The unauthorized swap, which gave the unauthorized criminal access to plaintiffs’ full accounts and finances, was done without any identification provided by the criminal, said the complaint. To accomplish a fraudulent swap without identification, “a manager of the physical T-Mobile location had to, and did in fact, initiate a managerial override of the system,” said the complaint, citing information provided to plaintiffs by a T-Mobile representative.
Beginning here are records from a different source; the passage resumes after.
(** No row: nothing is sent on a fresh connection. *)
Lemma empty_batch_sends_nothing_witness :
  Pandas.empty header_only = true /\
  upsert_orders (server 0) header_only (mkConn empty_db empty_db [])
  = (mkConn empty_db empty_db [], Return (0, 0)) /\
  upsert_purchased_products (server 0) header_only (mkConn empty_db empty_db [])
  = (mkConn empty_db empty_db [], Return tt).
Proof.
  assert (He : Pandas.empty header_only = true) by (vm_compute; reflexivity).
  split; [exact He|].
  destruct (empty_batch_sends_nothing (server 0) header_only
              (mkConn empty_db empty_db []) He) as (Ho & Hp & _).
  split; [exact Ho|exact Hp].
Defined.
(* ===================================================================== *)
(** * Further properties of the cleaning step, the loader and the DAG *)
(* ===================================================================== *)

Import Batch.

(* --------------------------------------------------------------------- *)
(** ** What a cleaned batch looks like *)
(* --------------------------------------------------------------------- *)

Lemma clean_and_transform_inv P df out k :
  clean_and_transform P df = Return (out, k) ->
  cleanable P df = true /\
  out = mkFrame (clean_dtypes P df) (clean_rows P df) /\
  k = len df - len out.
Proof.
  intros H. assert (Hc : cleanable P df = true).
  { apply (clean_and_transform_returns P). eauto. }
  rewrite clean_and_transform_rowwise in H by done.
  injection H as <- <-. done.
Qed.

Lemma in_clean_rows P df r' :
  In r' (clean_rows P df) ->
  exists r, In r (rows df) /\ salvageable P df r = true /\ r' = clean_row P df r.
Proof.
  unfold clean_rows. intros Hin. apply in_map_iff in Hin as (r & <- & Hr).
  apply filter_In in Hr as [Hr Hs]. apply first_of_each_In in Hr. eauto.
Qed.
Shkolnik received an email from T-Mobile Nov. 29, 2021, after both plaintiffs’ phones lost service, saying “equipment has been modified” for her phone number and the international mobile subscriber identity number had been changed. When plaintiffs got through to T-Mobile customer service, they were told the SIM card swaps occurred at a T-Mobile store, without ID, and with a manager override, said the complaint. Plaintiffs directed the rep to disconnect the fraudulent SIM cards and reactivate the rightful ones, but the rep was unable to restore service at that time, telling plaintiffs to call back in two hours after a system refresh.

Eight hours later, after several more calls, an agent restored plaintiffs’ service and told them previous attempts to restore service failed because T-Mobile had the incorrect SIM card information in its system. Plaintiffs discovered then that Shkolnik’s Coinbase account had been drained of over $106,000 of assets and her TD bank account had $25,000 stolen from it, said the complaint. Plaintiffs filed a police report on Nov. 30; the funds from Coinbase were never recovered, it said.

“For years before the incident, T-Mobile was aware of the dangers of SIM swapping, and of the vulnerabilities of their systems,” said the complaint. The carrier had been warned that SIM swap crimes involved “the cooperation and assistance of a phone carrier’s employees,” by the FTC and FBI and by published articles, it said. “As it was T-Mobile’s very agents who gave the SIM cards to Plaintiffs’ identity thieves, not only did T-Mobile have knowledge, but as the actions of an agent are imputed to the company itself, T-Mobile knowingly and willfully aided and abetted a scam it knew existed,” the complaint said.

Plaintiffs claim negligence; breach of contract; breach of fiduciary duty; violations of the Communications Act, Stored Communications Act, Computer Fraud and Abuse Act and New York business laws; negligent infliction of emotional distress; aiding and abetting conversion and fraud; and negligent hiring, training and supervision. They request compensatory damages and interest of no less than $500,000, consequential damages and interest of no less than $500,000, punitive damages and attorneys’ fees and legal costs. T-Mobile didn't comment.